A microscope (from the Greek: μικρός, mikrós, small and σκοπεῖν, skopeîn, to look or see ) is an instrument used to see objects too small for the naked eye. The science of investigating small objects using such an instrument is called microscopy. Microscopic means invisible to the eye unless aided by a microscope.
There are many types of microscopes, the most common and first to be invented is the optical microscope which uses light to image the sample. Other major types of microscopes are the electron microscope (both the transmission electron microscope and the scanning electron microscope) and the various types of scanning probe microscope.
The first microscope to be developed was the optical microscope, although the original inventor is not easy to identify. An early microscope was made in 1590 in Middelburg, Netherlands.[1] Two eyeglass makers are variously given credit: Hans Lippershey (who developed an early telescope) and Hans Janssen. Giovanni Faber coined the name microscope for Galileo Galilei's compound microscope in 1625 [2] (Galileo had called it the occhiolino or little eye ).

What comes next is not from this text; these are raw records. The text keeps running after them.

Definition crc32c_long : list (list Z) :=
  [
   [0; 3762348204; 3312301993; 623728389; 2402752931; 1870133519; 1247456778; 2853850790; 461522359; 4223837467; 3740267038; 1051660978; 2494913556; 1962261688; 1373170621; 2979531537;
    923044718; 3611585474; 4066983111; 304733291; 3090387661; 1483960929; 2103321956; 2636039624; 747032281; 3435540085; 3924523376; 162240988; 2746341242; 1139881942; 1725718739; 2258403455;
    1846089436; 2387211888; 2875498869; 1260667353; 3778940799; 25096147; 609466582; 3289602170; 1972065131; 2513155015; 2967921858; 1353057390; 4206643912; 452766308; 1070726497; 3750829517;
    1494064562; 3108863262; 2623547931; 2082523831; 3594159121; 913990845; 324481976; 4078424852; 1116723205; 2731489449; 2279763884; 1738706688; 3451437478; 771236106; 148207119; 3902117539;
    3692178872; 1012059412; 427792913; 4181686973; 1394947099; 3009795255; 2521334706; 1980261150; 3348129807; 667977891; 50192294; 3804053258; 1218933164; 2833748224; 2378876421; 1837770409;
    3944130262; 190203514; 779817343; 3460035027; 1679933301; 2220974041; 2706114780; 1091364976; 4036289377; 282330061; 905532616; 3585717348; 2141452994; 2682460782; 3134082411; 1519300039;
    2988129124; 1381751752; 2004257997; 2536926305; 1026302663; 3714892395; 4165047662; 402748866; 2845408979; 1238998655; 1827981690; 2360617430; 648963952; 3337521116; 3821261017; 58929269;
    2233446410; 1700745382; 1081214883; 2687690511; 170437033; 3932702981; 3477413376; 788922028; 2661152189; 2128418065; 1542472212; 3148915384; 296414238; 4058647730; 3569834935; 881310491;
    3184012673; 1569246509; 2024118824; 2565175940; 855585826; 3535787150; 4153574283; 399663911; 2789894198; 1175095450; 1663557535; 2204581683; 696086933; 3376255289; 3960522300; 206579344;
    2328667887; 1787577923; 1335955782; 2950820330; 100384588; 3854262240; 3231058149; 550955081; 2437866328; 1896743924; 1411601649; 3026433117; 511310587; 4265155159; 3675540818; 995405310;
    3552656221; 864148465; 380407028; 4142689368; 1559634686; 3166093906; 2577110359; 2044425723; 3359866602; 671325766; 221169987; 3983419887; 1198810953; 2805237733; 2182729952; 1650012236;
    3838160947; 75845791; 564660122; 3253266230; 1811065232; 2343717180; 2929663545; 1323302549; 4282905988; 520557864; 975847981; 3664421505; 1886448679; 2419068043; 3038600078; 1432206114;
    1641676857; 2174410901; 2763503504; 1157060412; 4008515994; 246282550; 729853491; 3418377887; 2052605326; 2585306402; 3207983655; 1601507979; 4117716013; 355449985; 805497732; 3493989160;
    1457425239; 3063835643; 2477997310; 1945361490; 3655963380; 967406168; 478422365; 4240754161; 1297927904; 2904305228; 2284943689; 1752275429; 3261847363; 573257711; 117858538; 3880157254;
    265492197; 4019451465; 3401490764; 721306080; 2162429766; 1621422058; 1166653679; 2781435971; 340874066; 4094800894; 3510428923; 830211159; 2607172337; 2066131549; 1577844056; 3192593908;
    953654667; 3633806631; 4256836130; 502975118; 3084944424; 1470129284; 1921856385; 2462962477; 592828476; 3272947856; 3862458261; 108564281; 2892153247; 1277305139; 1762620982; 2303694490];
   [0; 2122067443; 4244134886; 2189719061; 4229742909; 2187390158; 14981851; 2123937576; 4258657419; 2208946552; 19771245; 2136048286; 29963702; 2142574661; 4247875152; 2202878883;
    4266106855; 2151395860; 46121985; 2093214194; 39542490; 2082960169; 4272096572; 2162108623; 59927404; 2112767647; 4285149322; 2165710201; 4287539793; 2180155298; 58126775; 2097863748;
    4184033599; 2266981580; 94048985; 2078752554; 92243970; 2063836657; 4186428388; 2281438743; 79084980; 2060095559; 4165920338; 2251475873; 4171922569; 2262192506; 72492911; 2049837724;
    119854808; 2035874603; 4225535294; 2241896653; 4214757349; 2235841046; 130042883; 2042388976; 4210106963; 2223837088; 101284277; 2020955206; 116253550; 2022821533; 4195727496; 2221512059;
    4146783375; 2304166268; 198360937; 1974375066; 188097970; 1967786049; 4157505108; 2310165415; 184487940; 1954758135; 4127673314; 2289788433; 4142125369; 2292186314; 169577183; 1952950060;
    158169960; 1997624987; 4120191118; 2347306365; 4117871189; 2332923814; 160031155; 2012597312; 4105736163; 2328142352; 138466309; 1983707638; 144985822; 1993892653; 4099675448; 2317367499;
    239709616; 1882554435; 4071749206; 2362301349; 4065684621; 2351513982; 246232939; 1892752024; 4087109947; 2380297416; 258212573; 1897410350; 260085766; 1912387061; 4084777952; 2365910547;
    4027462231; 2389843876; 217475505; 1921664066; 202568554; 1919868569; 4041910412; 2392229247; 232507100; 1940384559; 4045643066; 2405413065; 4056352737; 2411407890; 222256135; 1933799924;
    3954819055; 2512753180; 390194185; 1765657082; 396721874; 1775850273; 3948750132; 2501970119; 376195940; 1745905303; 3935572098; 2498248049; 3933243993; 2483857322; 378065343; 1760885836;
    368975880; 1803685371; 3909516270; 2541377053; 3923960117; 2543766726; 354073299; 1801885472; 3895186563; 2522347888; 349409125; 1789895318; 339154366; 1783314509; 3905900120; 2528338859;
    316339920; 1822874403; 3995249974; 2422112453; 4005967853; 2428115486; 306080779; 1816281592; 4010738267; 2440245160; 334977469; 1837855822; 320062310; 1836052117; 4025194624; 2442638707;
    3969739063; 2464236740; 275067601; 1847140130; 276932618; 1862108665; 3967415276; 2449858079; 289971644; 1865723983; 3987785306; 2479680425; 3981728897; 2468901234; 296486759; 1875913364;
    479419232; 1659860627; 3765108870; 2652319093; 3767507549; 2666772398; 477610427; 1644948552; 3779506155; 2671411736; 499053581; 1673714174; 492465878; 1663451941; 3785504048; 2682132675;
    3805594759; 2628315508; 506240865; 1615901330; 516425146; 1622419529; 3794820700; 2622256047; 520171532; 1635589631; 3824774122; 2642757145; 3810390321; 2640436418; 535145175; 1637451556;
    3857715807; 2609659820; 419973561; 1735681098; 434951010; 1737555601; 3843328132; 2607326583; 405137108; 1717160743; 3839737138; 2594279617; 3828951017; 2588215834; 415333391; 1723683324;
    465014200; 1707843659; 3880769118; 2570320813; 3886763141; 2581029238; 458430307; 1697594000; 3865213235; 2552124608; 446309077; 1692798758; 444512270; 1677891069; 3867599848; 2566573595];
   [0; 3533637935; 2698142895; 1917676928; 1145618351; 2530719360; 3835353856; 906351151; 2291236702; 1510897265; 675486705; 4208726750; 3436822769; 507955678; 1812702302; 3197414769;
    349079629; 3327230306; 3021794530; 1719920077; 1350973410; 2182692557; 4032058189; 583752290; 2623534867; 1321270844; 1015911356; 3994196627; 3625404604; 176701843; 2026187795; 2858034492;
    698159258; 4211218869; 2303685685; 1540390170; 1842720565; 3209340442; 3439840154; 530105013; 2701946820; 1939039979; 31329131; 3544252996; 3846492267; 937154884; 1167504580; 2533998059;
    1028888791; 4023161336; 2642541688; 1327428951; 2031822712; 2877566551; 3653845975; 190204664; 3049449353; 1734209190; 353403686; 3348072969; 4052375590; 588599561; 1364737161; 2210870694;
    1396318516; 2175084571; 4092085659; 561466548; 393387675; 3320682420; 3080780340; 1698689819; 3685441130; 154425157; 2071542469; 2850436074; 2682511813; 1300031722; 1060210026; 3987639365;
    1207216505; 2506858582; 3878079958; 901367033; 62658262; 3508740089; 2741924473; 1911651158; 3479557671; 502980360; 1874309768; 3173563303; 2335009160; 1504862375; 738135335; 4183819272;
    2057777582; 2822256769; 3665122561; 149576750; 1055886849; 3966797614; 2654857902; 1285743489; 4063645424; 547964895; 1390684767; 2155553648; 3061772639; 1692530800; 380409328; 3291716831;
    1852422627; 3170283724; 3468418380; 472175715; 706807372; 4173205347; 2331206371; 1483500492; 3875063485; 879218578; 1177199122; 2494933821; 2729474322; 1882157117; 39984573; 3506246802;
    2792637032; 1961577287; 111552199; 3560517608; 3795647943; 816051432; 1122933096; 2423361607; 786775350; 4235867161; 2385992089; 1554534582; 1789756057; 3090320310; 3397379638; 417394457;
    2998585893; 1613087498; 308850314; 3237455781; 4143084938; 611155109; 1444942117; 2227116042; 975943035; 3904158804; 2600063444; 1214699771; 2120420052; 2902197243; 3736170107; 204367700;
    2414433010; 1568037853; 792409693; 4255399794; 3416386909; 423552114; 1802734066; 3119284445; 125316524; 3588695171; 2812954883; 1966424108; 1127256579; 2444204844; 3823302316; 830340995;
    2603080383; 1236849552; 1005960720; 3916085055; 3748619536; 233860159; 2143093183; 2904688784; 330737121; 3240733902; 3009724750; 1643890785; 1476270670; 2237731681; 4146888417; 632518606;
    4115555164; 668035699; 1436289011; 2265124572; 2970017011; 1671026140; 299153500; 3276517747; 2111773698; 2940212525; 3708647597; 261255554; 966239149; 3943213698; 2571486978; 1272630829;
    3783322385; 857727550; 1095929790; 2479720081; 2781369534; 2002214289; 85602321; 3615832382; 1762759759; 3146685792; 3385061600; 459078095; 760818656; 4291175119; 2374717263; 1595164256;
    3704845254; 239893225; 2080446313; 2929598022; 2560347241; 1241826630; 944351430; 3939934697; 1413614744; 2262631863; 4103104567; 638542104; 269136695; 3264592408; 2967000984; 1648877239;
    3357408139; 444789412; 1758437156; 3125843467; 2354398244; 1590316299; 747053195; 4262996388; 1082950869; 2450755066; 3764314234; 851568981; 79969146; 3596300885; 2752929749; 1988712186];
   [0; 1225060897; 2450121794; 3675068003; 570408565; 1761299540; 3019266615; 4210206742; 1140817130; 184258251; 3522599080; 2566023817; 1644216991; 721694910; 4027131613; 3104691452;
    2281634260; 3472493557; 368516502; 1559490487; 2785101729; 4010128768; 872981475; 2097959362; 3288433982; 2365945631; 1443389820; 520917853; 3858643787; 2902116714; 2012733193; 1056124200;
    168920409; 1125480312; 2551734555; 3508310842; 737033004; 1659554061; 3118980974; 4041420111; 1240398259; 15338386; 3689356785; 2464411600; 1745962950; 555070951; 4195918724; 3004977573;
    2381282445; 3303771820; 535206095; 1457679086; 2886779640; 3843305689; 1041835706; 1998443675; 3457155175; 2266296902; 1545200677; 354227716; 4025466386; 2800438323; 2112248400; 887269489;
    337840818; 1562900627; 2250960624; 3475905745; 903656647; 2094548710; 2815774853; 4006716068; 1474066008; 517506169; 3319108122; 2362531899; 1982056493; 1059535372; 3827969135; 2905529934;
    2480796518; 3671654727; 30676772; 1221649669; 2988592403; 4213620530; 539732305; 1764711280; 3491925900; 2569436589; 1110141902; 187668975; 4057805305; 3101279192; 1674892731; 718284698;
    506630123; 1463188938; 2352704425; 3309279624; 1070412190; 1992934335; 2915358172; 3837798397; 1573778177; 348717344; 3485734723; 2260788578; 2083671412; 892780373; 3996887350; 2805947159;
    2580313663; 3502801950; 197497469; 1119969372; 3090401354; 4046928491; 708455432; 1665064489; 3660778197; 2469918964; 1211821719; 20847798; 4224496800; 2999469697; 1774538978; 549561027;
    675681636; 1631774533; 3125801254; 4081779463; 163162897; 1086150960; 2612023123; 3535060338; 1807313294; 582851503; 4189097420; 2964619245; 1246156795; 54666714; 3629069241; 2437661080;
    2948132016; 3871088273; 1035012338; 1958083283; 2387038917; 3343098084; 474920583; 1430930598; 3964112986; 2772656763; 2119070744; 927630905; 3451399727; 2226969614; 1605487213; 380975180;
    576163901; 1800626716; 2958980223; 4183459422; 61353544; 1252842601; 2443299338; 3634706475; 1638460631; 682368758; 4087416981; 3131439796; 1079464610; 156475523; 3529422560; 2606384321;
    2779343337; 3970800584; 933268907; 2124709770; 2220283804; 3444712893; 375337950; 1599848959; 3864401155; 2941445922; 1952444737; 1029374816; 3349785462; 2393725271; 1436569396; 480558357;
    1013260246; 1969352183; 2926377876; 3882355125; 496673187; 1419662210; 2408793569; 3331831744; 2140824380; 916361501; 3985868670; 2761389407; 1583734089; 392245096; 3429644555; 2238237482;
    3147556354; 4070511651; 697434688; 1620504673; 2590267511; 3546327638; 141409333; 1097420308; 4167342824; 2975885513; 1785560746; 594119819; 3650823325; 2426394300; 1267908831; 43397886;
    913611407; 2138073262; 2759687885; 3984166124; 394994938; 1586484955; 2239938744; 3431346841; 1972102757; 1016009796; 3884057127; 2928078854; 1416910864; 493922865; 3330128978; 2407091827;
    2978636635; 4170092922; 595822361; 1787262264; 2423643438; 3648073487; 41695596; 1266207565; 4067762097; 3144805776; 1618803699; 695732690; 3549077956; 2593018853; 1099122054; 143112103]
  ].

It was not until the 1660s and 1670s that the microscope was used extensively for research in Italy, Holland and England. Marcelo Malpighi in Italy began the analysis of biological structures beginning with the lungs. Robert Hooke's Micrographia had a huge impact, largely because of its impressive illustrations. The greatest contribution came from Antoni van Leeuwenhoek who discovered red blood cells and spermatozoa and helped popularise microscopy as a technique. On 9 October 1676, Leeuwenhoek reported the discovery of micro-organisms.[3]